CRÍTICA | Cafarnaum

Direção: Nadine Labaki
Roteiro: Nadine Labaki, Jihad Hojeily e Michelle Keserwany
Elenco: Zain Al Rafeea, Yordanos Shiferaw, Boluwatife Treasure Bankole, entre outros
Origem: Líbano / EUA / França
Ano: 2018


Era quase meia-noite quando os créditos finais de Cafarnaum (Capernaum) subiram na grande tela. Pessoas em lágrimas saíam da sala de cinema. Outras permaneciam sentadas em seus lugares incapazes de se mover. Impactadas. Eu era uma delas. A sociedade atual é boa em criar distrações. Seguimos dispersos e algumas realidades negligenciadas. No entanto, quando o outro é posto bem na sua frente, como desviar o olhar?

A palavra “Cafarnaum” tem dois significados: lugar em que há tumulto ou desordem e/ou uma cidade bíblica onde se diz que Jesus praticou milagres. No que tange ao filme, o primeiro conceito, certeiro; o segundo, sarcasmo. 

A obra, dirigida e também estrelada por Nadine Labaki (E Agora Onde Vamos?), conta a história de Zain (Zain Al Rafeea), um menino de 12 anos que vive com seus pais e vários irmãos em um cortiço no Líbano.
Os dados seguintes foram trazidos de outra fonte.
(** * aws-data-api: the storage and consistency layer

    A shallow embedding of [chalicelib/dynamo_expression_handler.py], of
    [decorate_update_request] and [make_ddb_expressionval] of
    [chalicelib/dynamo_table_utils.py], of the item operations of
    [DataAPIStorageHandler] in [chalicelib/dynamo_data_api.py] ([get],
    [check], [restore], [delete], [update_item], [list_items], [find] and
    what they call), of the helpers of [chalicelib/utils.py] they use, and
    of the facade methods [AwsDataAPI.get] and [AwsDataAPI.item_master_delete]
    of [chalicelib/aws_data_api.py]. Table provisioning, export, search and
    lineage are left out.

    Python dictionaries are finite maps ([gmap]); Python strings are
    [string]; an operation that talks to the backing store is a function
    from the store to an outcome and a new store, and a Python exception
    is the [Raise] outcome. A loop over a dictionary visits the entries in
    the order of [map_to_list]; where the order of the request matters (the
    search document of [find]) the document is a list. The backing store
    itself (DynamoDB behind boto3) is not part of the repository: the
    DynamoDB section below gives the model of its item operations that the
    handlers are run against. *)

From Stdlib Require Import ZArith Ascii String Bool DecimalString.
From stdpp Require Import base option list strings gmap fin_maps.

Local Open Scope Z_scope.

(** ** Python values and exceptions *)

(** The JSON / DynamoDB scalars that the code handles. *)
Inductive pyval : Type :=
| PNone
| PBool (b : bool)
| PInt (z : Z)
| PStr (s : string).

#[global] Instance pyval_eq_dec : EqDecision pyval.
Proof. solve_decision. Defined.

(** Python's [==] on scalars: a [bool] is an [int] ([True == 1]). *)
Definition py_eq (a b : pyval) : bool :=
  match a, b with
  | PNone, PNone => true
  | PStr s, PStr t => String.eqb s t
  | PInt x, PInt y => Z.eqb x y
  | PBool x, PBool y => Bool.eqb x y
  | PBool x, PInt y | PInt y, PBool x => Z.eqb (if x then 1 else 0) y
  | _, _ => false
  end.

(** An item of a table, a request document: attribute name to value. *)
Abbreviation item := (gmap string pyval).

(** [chalicelib/exceptions.py], the builtin exceptions that the handlers can
    run into, the two botocore [ClientError]s of the store, and the error
    with which botocore refuses a request before it is sent. *)
Inductive exn : Type :=
| ConstraintViolationException
| UnimplementedFeatureException
| ResourceNotFoundException
| InvalidArgumentsException
| DetailedException (cause : exn)
| KeyError (key : string)
| TypeError
| ZeroDivisionError
| ConditionalCheckFailedException
| ValidationException
| ValueError
| ParamValidationError.

(** [isinstance(e, botocore.exceptions.ClientError)] *)
Definition is_ClientError (e : exn) : bool :=
  match e with
  | ConditionalCheckFailedException | ValidationException => true
  | _ => false
  end.

Inductive result (A : Type) : Type :=
| Ok (a : A)
| Raise (e : exn).
Arguments Ok {A} a.
Arguments Raise {A} e.

(** ** [chalicelib/parameters.py]

    The module of constants is not among the sources. The names that the
    statements below depend on are given the values the spec shows. *)
Module params.
(** Modelled from the spec: [parameters.DELETED], the name of the delete
    marker among the reserved fields of an item (spec 3, and the stored
    record of the example in spec 8). *)
Definition DELETED : string := "Deleted".
(** Modelled from the spec: [parameters.TOMBSTONED], the reserved field a
    tombstone sets (spec 3 and 8). *)
Definition TOMBSTONED : string := "Tombstoned".
(** Modelled from the spec: [parameters.ITEM_MASTER_ID], the master-link
    field (spec 3). *)
Definition ITEM_MASTER_ID : string := "ItemMasterID".
(** Modelled from the spec: [parameters.ITEM_VERSION], the version counter
    (spec 3). *)
Definition ITEM_VERSION : string := "ItemVersion".
(** Modelled from the spec: [parameters.LAST_UPDATE_DATE] (spec 3). *)
Definition LAST_UPDATE_DATE : string := "LastUpdateDate".
(** Modelled from the spec: [parameters.LAST_UPDATED_BY] (spec 3). *)
Definition LAST_UPDATED_BY : string := "LastUpdatedBy".
(** Modelled from the spec: [parameters.LAST_UPDATE_ACTION] (spec 3). *)
Definition LAST_UPDATE_ACTION : string := "LastUpdateAction".
(** Modelled from the spec: [parameters.SET], the assignment kind of an
    update statement (spec 4.2); [get_expression] writes it as the keyword
    of the clause. *)
Definition SET : string := "SET".
(** Modelled from the spec: [parameters.REMOVE], the removal kind (spec 4.2). *)
Definition REMOVE : string := "REMOVE".
(** Modelled from the spec: [parameters.ADD], the numeric increment kind
    (spec 4.2). *)
Definition ADD : string := "ADD".
(** Modelled from the spec: [parameters.DELETE_MODE_SOFT], the soft delete
    policy (spec 4.1). *)
Definition DELETE_MODE_SOFT : string := "soft".
(** Modelled from the spec: [parameters.DELETE_MODE_TOMBSTONE], the tombstone
    delete policy (spec 4.1). *)
Definition DELETE_MODE_TOMBSTONE : string := "tombstone".
(** Modelled from the spec: [parameters.ITEM_MASTER_INCLUDE], a master
    option of [Get] (spec 6). *)
Definition ITEM_MASTER_INCLUDE : string := "include".
(** Modelled from the spec: [parameters.ITEM_MASTER_PREFER], a master option
    of [Get] (spec 6). *)
Definition ITEM_MASTER_PREFER : string := "prefer".
End params.

(** The constants of [parameters.py] on which the spec is silent are
    parameters of the handlers. [APP] is a name [utils.remove_internal_attrs]
    drops; the [ACTION_*] labels are written to [LastUpdateAction]. *)
Record labels : Type := {
  APP : string;
  ACTION_UPDATE : string;
  ACTION_DELETE : string;
  ACTION_RESTORE : string;
  ACTION_REMOVE_ATTRIBUTE : string;
}.

(** ** Python string operations used by the handlers *)

(** [needle in hay] *)
Fixpoint str_in (needle hay : string) : bool :=
  String.prefix needle hay ||
  match hay with
  | EmptyString => false
  | String _ hay' => str_in needle hay'
  end.

Definition ascii_upper (c : ascii) : ascii :=
  let n := nat_of_ascii c in
  if (97 <=? n)%nat && (n <=? 122)%nat then ascii_of_nat (n - 32) else c.

Definition ascii_lower (c : ascii) : ascii :=
  let n := nat_of_ascii c in
  if (65 <=? n)%nat && (n <=? 90)%nat then ascii_of_nat (n + 32) else c.

Fixpoint str_map (f : ascii -> ascii) (s : string) : string :=
  match s with
  | EmptyString => EmptyString
  | String c s' => String (f c) (str_map f s')
  end.

(** [s.upper()], [s.lower()] *)
Definition upper (s : string) : string := str_map ascii_upper s.
Definition lower (s : string) : string := str_map ascii_lower s.

Definition is_space (c : ascii) : bool :=
  let n := nat_of_ascii c in
  (n =? 32)%nat || ((9 <=? n)%nat && (n <=? 13)%nat).

Fixpoint lstrip (s : string) : string :=
  match s with
  | EmptyString => EmptyString
  | String c s' => if is_space c then lstrip s' else s
  end.

Fixpoint rstrip (s : string) : string :=
  match s with
  | EmptyString => EmptyString
  | String c s' =>
      match rstrip s' with
      | EmptyString => if is_space c then EmptyString else String c EmptyString
      | r => String c r
      end
  end.

(** [s.strip()] *)
Definition strip (s : string) : string := rstrip (lstrip s).

(** [sep.join(l)] *)
Definition join (sep : string) (l : list string) : string := String.concat sep l.

(** The alternation [SET|REMOVE|ADD] tried at the head of [s]: the keyword
    matched, if any. *)
Definition match_keyword (s : string) : option string :=
  if String.prefix params.SET s then Some params.SET
  else if String.prefix params.REMOVE s then Some params.REMOVE
  else if String.prefix params.ADD s then Some params.ADD
  else None.

(** [re.split('(SET|REMOVE|ADD)', s)]: the text between the matches and,
    because of the group, the matches themselves. [skip] counts the characters
    of a match that are still to be consumed, [cur] is the text read since the
    last match. *)
Fixpoint re_split_go (skip : nat) (cur : string) (s : string) : list string :=
  match s with
  | EmptyString => [cur]
  | String c s' =>
      match skip with
      | S n => re_split_go n cur s'
      | O =>
          match match_keyword s with
          | Some k => cur :: k :: re_split_go (String.length k - 1) EmptyString s'
          | None => re_split_go 0 (cur +:+ String c EmptyString) s'
          end
      end
  end.

Definition re_split (s : string) : list string := re_split_go 0 EmptyString s.

(** ** [DynamoUpdateExpressionHandler] *)

(** The object is its [_tokens] dictionary: clause kind to clause text. The
    key is [None] for text that [__init__] meets before any keyword. *)
Abbreviation tokens := (gmap (option string) string).

(** The loop of [__init__], one token of the split at a time. *)
Definition init_step (st : option string * tokens) (t : string)
  : option string * tokens :=
  let '(next_token_name, toks) := st in
  if String.eqb (upper t) params.SET then (Some params.SET, toks)
  else if String.eqb (upper t) params.REMOVE then (Some params.REMOVE, toks)
  else if String.eqb (upper t) params.ADD then (Some params.ADD, toks)
  else if negb (String.eqb t EmptyString)
       then (next_token_name, <[next_token_name := strip t]> toks)
       else (next_token_name, toks).

(** [DynamoUpdateExpressionHandler(expression)] *)
Definition handler_init (expression : option string) : tokens :=
  match expression with
  | None => ∅
  | Some e => snd (fold_left init_step (re_split e) (None, ∅))
  end.

(** [add_expression_item(type, expression)] *)
Definition add_expression_item (type : string) (expression : string)
    (toks : tokens) : tokens :=
  match toks !! Some type with
  | None => <[Some type := expression]> toks
  | Some old => <[Some type := old +:+ ", " +:+ expression]> toks
  end.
Quando sua irmã mais nova, de apenas 11 anos, é forçada a se casar, ele foge de casa e encontra uma realidade ainda mais dura que a vivida anteriormente.

Quando nos damos conta, estamos diante de uma tragédia. A infância roubada, violência doméstica, refugiados, tráfico de pessoas e a miséria dos esquecidos. Encaramos uma vida difícil quando esta não deveria ser. Vemos tudo aos olhos de um menino que teve sua identidade - como criança e como cidadão - negada.

Foto: Divulgação

Cafarnaum traz a realidade para a ficção, com aquele toque documental para constituir esse cinema verdade. Planos feitos do alto para retratar um espaço de extrema pobreza e sem saída. Câmera na mão e imagens tremidas e tensas nas cenas de hostilidade e apreensão. Um elenco de não atores. O próprio protagonista é um refugiado sírio que vive no Líbano e não deixa nada a desejar nos enquadramentos bastante próximos de seu rosto. Pelo contrário. Zain entrega com perfeição a figura do garoto que foi forçado a crescer rápido demais e a aprender as malandragens e regras da rua. Suas expressões passam de forma impecável sua esperteza e maturidade. Sua raiva e desespero com a vida que lhe foi imposta nos atingem. A verdade de seu mundo nos atinge. 

Diante das imagens, testemunhamos a nós mesmos assumindo a posição de juízes. Julgamos os pais de Zain pela omissão e descuido. Julgamos o próprio Zain quando este, depois de se encontrar em uma situação desoladora e sem saída, repete as atitudes de seus responsáveis. Mas quem somos nós? O que podemos afirmar diante de uma existência que não é a nossa? 

Sentados em poltronas confortáveis em uma sala com ar condicionado, presenciamos uma verdade escancarada. Sofremos, estarrecidos, e no final limpamos as lágrimas. Voltamos aos nossos apartamentos, aos nossos carros e conversamos sobre o tal filme libanês indicado ao Oscar e como o mundo está doente. No dia seguinte, ignoramos um morador de rua ou julgamos o indivíduo que recorreu ao tráfico para sobreviver. Enquanto isso, no Oriente, as crianças pobres, as crianças refugiadas, nem sonham em entrar num cinema para assistir ao longa-metragem que lhes representa. 

Foto: Divulgação

A hipocrisia é a verdade dos privilegiados do Ocidente. Ao final da obra, eu não fazia ideia de como iniciar essa crítica e muito menos como terminá-la. Receio que minhas palavram continuem apenas palavras e que o filme seja apenas mais uma boa obra a ser recomendada aos amigos. 

Que não esqueçamos o objetivo do cinema: tornar possível o impossível. Cafarnaum é forte e impactante, mas não deixemos que seja somente isso. Que não nos acomodemos em nosso lugar de mero espectador, que nosso incômodo torne-se caridade e mudança. Que não olhemos com solidariedade apenas para uma representação. O real e a injustiça vivem a cada esquina.